ENTRIES SUPPLIED:
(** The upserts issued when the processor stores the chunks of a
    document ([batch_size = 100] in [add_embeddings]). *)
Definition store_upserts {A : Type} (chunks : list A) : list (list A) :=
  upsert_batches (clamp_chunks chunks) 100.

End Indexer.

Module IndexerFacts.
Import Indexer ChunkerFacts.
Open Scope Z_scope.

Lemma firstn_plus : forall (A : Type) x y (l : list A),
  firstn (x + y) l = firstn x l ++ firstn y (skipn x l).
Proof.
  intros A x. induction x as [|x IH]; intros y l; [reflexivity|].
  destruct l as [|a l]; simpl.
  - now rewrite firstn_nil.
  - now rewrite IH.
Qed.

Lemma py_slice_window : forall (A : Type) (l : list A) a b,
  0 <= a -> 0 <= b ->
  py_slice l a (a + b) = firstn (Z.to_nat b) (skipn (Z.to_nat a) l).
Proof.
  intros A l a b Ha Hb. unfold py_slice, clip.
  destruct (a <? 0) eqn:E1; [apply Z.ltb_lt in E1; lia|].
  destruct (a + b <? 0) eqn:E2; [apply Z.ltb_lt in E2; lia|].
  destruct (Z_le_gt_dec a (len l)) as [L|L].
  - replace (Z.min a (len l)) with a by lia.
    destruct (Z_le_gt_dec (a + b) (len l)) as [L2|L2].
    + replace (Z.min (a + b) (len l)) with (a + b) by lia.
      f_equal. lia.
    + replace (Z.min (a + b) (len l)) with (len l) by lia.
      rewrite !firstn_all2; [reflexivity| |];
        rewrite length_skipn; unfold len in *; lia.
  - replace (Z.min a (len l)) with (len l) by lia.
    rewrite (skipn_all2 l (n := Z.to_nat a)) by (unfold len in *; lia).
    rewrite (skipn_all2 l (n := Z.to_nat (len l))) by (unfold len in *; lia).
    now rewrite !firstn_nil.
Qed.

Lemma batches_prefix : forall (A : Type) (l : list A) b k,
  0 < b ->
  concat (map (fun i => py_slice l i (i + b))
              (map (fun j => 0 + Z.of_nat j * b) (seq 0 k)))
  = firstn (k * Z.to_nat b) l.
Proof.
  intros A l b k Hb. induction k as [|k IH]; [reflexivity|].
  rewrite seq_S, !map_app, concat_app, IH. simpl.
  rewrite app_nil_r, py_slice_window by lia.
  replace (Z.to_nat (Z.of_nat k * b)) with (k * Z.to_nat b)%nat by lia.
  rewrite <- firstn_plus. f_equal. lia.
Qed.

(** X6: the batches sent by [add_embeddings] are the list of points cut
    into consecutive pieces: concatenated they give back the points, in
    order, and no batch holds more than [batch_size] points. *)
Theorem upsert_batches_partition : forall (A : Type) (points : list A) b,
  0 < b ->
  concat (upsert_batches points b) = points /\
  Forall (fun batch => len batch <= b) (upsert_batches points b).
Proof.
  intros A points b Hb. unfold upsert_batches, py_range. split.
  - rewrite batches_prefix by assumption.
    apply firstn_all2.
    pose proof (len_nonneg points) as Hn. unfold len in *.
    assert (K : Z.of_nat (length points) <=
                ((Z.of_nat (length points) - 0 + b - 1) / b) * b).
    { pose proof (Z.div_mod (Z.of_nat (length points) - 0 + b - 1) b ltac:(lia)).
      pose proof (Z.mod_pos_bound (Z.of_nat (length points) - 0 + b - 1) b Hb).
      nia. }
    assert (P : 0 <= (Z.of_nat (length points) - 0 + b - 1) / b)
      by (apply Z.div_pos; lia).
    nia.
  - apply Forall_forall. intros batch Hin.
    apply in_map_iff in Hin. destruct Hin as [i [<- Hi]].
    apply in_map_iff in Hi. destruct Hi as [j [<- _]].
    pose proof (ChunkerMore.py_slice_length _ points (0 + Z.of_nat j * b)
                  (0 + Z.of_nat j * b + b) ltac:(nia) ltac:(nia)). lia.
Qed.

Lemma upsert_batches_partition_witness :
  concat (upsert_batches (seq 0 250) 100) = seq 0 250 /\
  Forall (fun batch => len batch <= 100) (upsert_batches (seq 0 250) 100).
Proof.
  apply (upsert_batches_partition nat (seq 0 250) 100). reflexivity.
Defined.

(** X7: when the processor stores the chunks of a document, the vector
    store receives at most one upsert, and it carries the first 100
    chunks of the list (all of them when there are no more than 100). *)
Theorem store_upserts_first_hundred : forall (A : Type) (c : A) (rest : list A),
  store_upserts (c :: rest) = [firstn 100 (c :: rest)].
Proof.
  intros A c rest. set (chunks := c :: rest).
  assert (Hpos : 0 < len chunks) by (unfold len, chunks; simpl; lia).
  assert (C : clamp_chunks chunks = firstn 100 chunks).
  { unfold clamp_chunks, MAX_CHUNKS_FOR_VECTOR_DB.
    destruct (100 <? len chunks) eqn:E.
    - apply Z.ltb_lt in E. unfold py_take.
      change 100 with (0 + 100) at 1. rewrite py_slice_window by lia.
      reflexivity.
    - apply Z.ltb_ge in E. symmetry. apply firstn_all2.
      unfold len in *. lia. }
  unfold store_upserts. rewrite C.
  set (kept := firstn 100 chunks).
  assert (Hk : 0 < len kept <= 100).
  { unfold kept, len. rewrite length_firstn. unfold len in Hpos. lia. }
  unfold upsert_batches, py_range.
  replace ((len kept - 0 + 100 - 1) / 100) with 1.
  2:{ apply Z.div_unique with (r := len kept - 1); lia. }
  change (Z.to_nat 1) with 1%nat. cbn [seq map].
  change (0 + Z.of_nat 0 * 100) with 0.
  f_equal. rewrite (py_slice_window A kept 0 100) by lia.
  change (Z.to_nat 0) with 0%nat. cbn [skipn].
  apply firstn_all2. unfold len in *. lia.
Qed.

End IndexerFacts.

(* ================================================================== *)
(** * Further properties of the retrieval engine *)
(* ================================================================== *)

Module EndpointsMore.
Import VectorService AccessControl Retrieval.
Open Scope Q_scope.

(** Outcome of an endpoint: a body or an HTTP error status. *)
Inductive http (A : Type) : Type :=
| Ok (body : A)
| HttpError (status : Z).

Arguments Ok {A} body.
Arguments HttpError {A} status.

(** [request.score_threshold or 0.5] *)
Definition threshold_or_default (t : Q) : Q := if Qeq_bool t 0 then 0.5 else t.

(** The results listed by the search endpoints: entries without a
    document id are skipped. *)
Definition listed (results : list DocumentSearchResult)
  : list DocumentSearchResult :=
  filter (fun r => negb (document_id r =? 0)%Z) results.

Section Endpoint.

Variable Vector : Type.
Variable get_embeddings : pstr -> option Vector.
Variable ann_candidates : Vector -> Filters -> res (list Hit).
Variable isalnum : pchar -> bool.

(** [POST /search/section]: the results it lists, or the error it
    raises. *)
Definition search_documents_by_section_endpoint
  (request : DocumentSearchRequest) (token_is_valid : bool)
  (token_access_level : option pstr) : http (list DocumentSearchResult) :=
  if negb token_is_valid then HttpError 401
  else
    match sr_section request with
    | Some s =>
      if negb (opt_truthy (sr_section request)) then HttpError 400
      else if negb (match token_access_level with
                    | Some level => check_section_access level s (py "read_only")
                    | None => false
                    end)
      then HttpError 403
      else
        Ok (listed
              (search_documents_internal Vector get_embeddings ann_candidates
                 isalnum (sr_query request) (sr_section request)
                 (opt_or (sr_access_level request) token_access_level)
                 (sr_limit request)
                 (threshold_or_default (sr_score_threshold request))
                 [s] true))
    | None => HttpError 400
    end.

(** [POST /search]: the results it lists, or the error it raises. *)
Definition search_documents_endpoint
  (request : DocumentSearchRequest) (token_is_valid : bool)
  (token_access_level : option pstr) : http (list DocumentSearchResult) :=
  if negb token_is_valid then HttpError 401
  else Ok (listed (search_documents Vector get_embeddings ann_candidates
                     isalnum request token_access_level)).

WHAT NEEDS TO BE DONE: Give back exactly the material above from its opening line to the line bearing "destruct l as [|a l]; simpl.".

SOLUTION TO THE PROBLEM:
(** The upserts issued when the processor stores the chunks of a
    document ([batch_size = 100] in [add_embeddings]). *)
Definition store_upserts {A : Type} (chunks : list A) : list (list A) :=
  upsert_batches (clamp_chunks chunks) 100.

End Indexer.

Module IndexerFacts.
Import Indexer ChunkerFacts.
Open Scope Z_scope.

Lemma firstn_plus : forall (A : Type) x y (l : list A),
  firstn (x + y) l = firstn x l ++ firstn y (skipn x l).
Proof.
  intros A x. induction x as [|x IH]; intros y l; [reflexivity|].
  destruct l as [|a l]; simpl.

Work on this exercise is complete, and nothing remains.